The World Bank estimates just half of Yemen’s medical facilities are fully functional, and that 80% of the population have problems accessing food, drinking water and health services.
DUBAI – The United Nations and aid groups have warned of grave consequences for Yemen after an international pledging conference failed to raise enough money to prevent a humanitarian catastrophe in the war-torn country.
Overshadowed by the conflict in Ukraine, aid-starved Yemen, already suffering the world’s worst humanitarian crisis, according to the UN, is on the verge of total collapse.
With the country almost completely dependent on imports, aid groups say the situation will only worsen following Russia’s invasion of Ukraine, which produces nearly a third of Yemeni wheat supplies.

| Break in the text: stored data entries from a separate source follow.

Lemma ac_backed :
  role (sm n') = Candidate -> forall v, v ∈ votes_received (sm n') -> backed H' v T' id.
Proof.
  intros Hr v Hv. destruct ac_votes as [Hs|Hall]; [congruence|..].
  - unfold standing in Hs. injection Hs as Ht Hro Hvr _. rewrite Ht.
    eapply backed_grows; [apply ac_grows|].
    apply (ns_votes _ _ _ _ ac_node); congruence.
  - destruct (Hall v Hv) as [Hd|Hok]; [|by right].
    assert (backed H v T' id) as Hb by by left. eapply backed_grows; [apply ac_grows|done].
Qed.

Lemma ac_elected : role (sm n') = Leader -> elected V H' T' (log n').
Proof.
  intros Hr. pose proof (ri_active _ _ _ _ _ _ ac_replica') as Hpos.
  destruct (ac_leads Hr) as [(_ & _ & Hd & Hx)|(Hd & Hl & Hwin)].
  - destruct (ho_ledger _ _ _ ac_hist _ _ Hd) as (_ & _ & _ & _ & Hel).
    eapply elected_grows; [apply ac_grows|done|done].
  - pose proof ac_inv' as Hi. exists id, (log n'), (votes_received (sm n')).
    split; [apply ac_arrived_new; [apply Hpos; congruence|done]|].
    split; [apply extends_refl, ac_whole'|].
    assert (cluster_inv V (cluster_of w') B') as Hc by apply Hw'.
    split; [split|].
    + intros v Hv. eapply (ci_backed _ _ _ Hc id n'); [apply lookup_insert_eq|congruence|done].
    + pose proof (ni_quorum _ _ _ Hi Hr) as Hq.
      pose proof (quorum_majority _ (ni_wf _ _ _ Hi)) as Hm. rewrite (ni_members _ _ _ Hi) in Hm. lia.
    + intros v Hv. destruct ac_votes as [Hs|Hall]; [congruence|..].
      * unfold standing in Hs. injection Hs as Ht Hro _ _.
        destruct Hwin as [(_ & Hcand & _)|[_ Ht']]; [congruence|lia].
      * destruct (Hall v Hv) as [[L HLd]|?]; [congruence|done].
Qed.
Lemma boot_exec1_step e s s' : boot_exec1 e s = Some s' -> boot_step fresh s s'.
Proof.
  destruct s as [w B], e as [id|id|[id i|src k|k]]; cbn -[handle run_task start_again restore_hard_state].
  - intros (n & Hn & [= <-])%bind_Some. by apply bs_start.
  - intros (n & Hn & He)%bind_Some. case_decide; [|done]. injection He as <-. by apply bs_restore.
  - destruct (is_restart i) eqn:Hi; [done|]. cbn [mbind option_bind].
    case_decide; [done|]. intros (w' & He & [= <-])%bind_Some.
    apply bind_Some in He as (n & Hn & He). case_match eqn:Hb; [|done].
    apply may_own_ok in Hb as [Ho Ht]. injection He as <-. apply bs_own; try done. by intros ->.
  - intros (id & Hr & He)%bind_Some. apply bind_Some in Hr as (m & Hm & Hr).
    apply bind_Some in Hr as (e & Hk & Hr). apply bind_Some in Hr as ([p i] & Hreq & [= <-]).
    cbn [fst] in He. case_decide as HB; [done|]. apply bind_Some in He as (w' & He & [= <-]).
    rewrite Hm in He. cbn [mbind option_bind] in He. rewrite Hk in He. cbn [mbind option_bind] in He.
    case_match eqn:Hok; [|done].
    destruct (run_task e (replicas w)) as [[o|] ns] eqn:Hrun; [|done]. injection He as <-.
    apply (bs_task _ w B src m e); [done|by eapply list_elem_of_lookup_2| |done].
    intros peer i'. rewrite Hreq. intros [= <- <-]. split; [done|]. intros n Hn.
    unfold request_ok in Hok. rewrite Hreq, Hn in Hok. by apply bool_decide_eq_true in Hok.
  - intros (id & Hx & He)%bind_Some. apply fmap_Some in Hx as ([id' msg] & Hx & ->).
    cbn [fst] in He. case_decide as HB; [done|]. apply bind_Some in He as (w' & He & [= <-]).
    rewrite Hx in He. cbn [mbind option_bind fst snd] in He. apply bind_Some in He as (n & Hn & He).
    case_decide; [|done]. injection He as <-. apply bs_answer; try done.
    by eapply list_elem_of_lookup_2.
Qed.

Some 80% of its around 30 million people depend on aid for survival, after seven years of a conflict that has killed hundreds of thousands of people, directly or indirectly.
The UN voiced disappointment after Wednesday’s conference raised less than a third of the target to help 17.3 million of Yemen’s needy.
It has repeatedly warned that aid agencies are running out of funds, forcing them to slash “life-saving” programmes.
“A shortfall in funding means the needs of people will not be met,” Auke Lootsma, the UN Development Programme’s resident representative to Yemen, told AFP.
“The outlook for next year looks very bleak for Yemen. This is the bleakest situation we’ve had so far in the country.”
The violent struggle between Yemen’s internationally recognised government, supported by a Saudi-led military coalition, and the Iran-backed Huthi rebels has pushed the country to the brink of famine.
The UN’s World Food Programme has said the levels of hunger risk becoming catastrophic as the Ukraine crisis pushes up food prices.
Even before Russia invaded its neighbour, the WFP said Yemeni food rations were being reduced for eight million people this year, while another five million “at immediate risk of slipping into famine conditions” would remain on full rations.
“Clearly, pressing concerns over events in the Ukraine cast a shadow on [the pledging] event,” Abeer Etefa, a WFP spokesperson for the Middle East and North Africa region, told AFP.
UN agencies had warned before the conference that up to 19 million people could need food assistance in the second half of 2022.
“The $1.3 billion committed at the pledging conference out of just over $4 billion requested was a disappointment,” Etefa said.
“We’d hoped for more, particularly from donors in the region who have yet to step up and commit funds for a crisis in their backyard.
“If we act now, we can avert what could be a point of no return and we can save millions.”
The UN was seeking $4.27 billion but raised only $1.3 billion, with some major donors going missing, including Saudi Arabia and the United Arab Emirates, who were among the top three at last year’s conference.
The two oil-rich Gulf countries are leading members of the military coalition that intervened in the Yemen war in 2015, shortly after the Huthi rebels seized the capital Sanaa and subsequently much of the north.
The UAE withdrew troops from the country in 2019 but remains an active player.
‘LIVES WILL BE LOST’
“Some of Yemen’s affluent neighbours, also parties to the conflict, have so far pledged nothing for 2022. We hope this will change,” Erin Hutchinson, the Norwegian Refugee Council’s Yemen country director, told AFP.
“It is a catastrophic outcome for the humanitarian response in Yemen. More people are in need this year in Yemen than in 2021. More lives will be lost.”
During Wednesday’s pledging conference, representatives from Saudi Arabia and the UAE stressed the need to stop the Huthi’s “terrorist” actions, with the Emirati official saying the rebels “obstruct and deviate aid”.
Saudi Arabia, meanwhile, said it has provided more than $19 billion in aid and development to the country in the past few years.
“Coalition partners appear now to prefer to control their own funding for Yemen, rather than leave it to the UN,” Elisabeth Kendall, a researcher at the University of Oxford, told AFP.
“This may be because Yemen’s worst-hit areas are under Huthi control, so it may be unpalatable to see their aid flowing into the very areas over which they are fighting.”
According to Abdulghani al-Iryani, a senior researcher at the Sanaa Center for Strategic Studies, the coalition partners “appear to make their humanitarian response in the way that reaps greater political benefit, through their own organisations”.
The six-nation Gulf Cooperation Council said Thursday it seeks to host discussions between Yemen’s warring sides in Saudi Arabia, despite the Huthi rebels’ rejection of talks in “enemy countries”.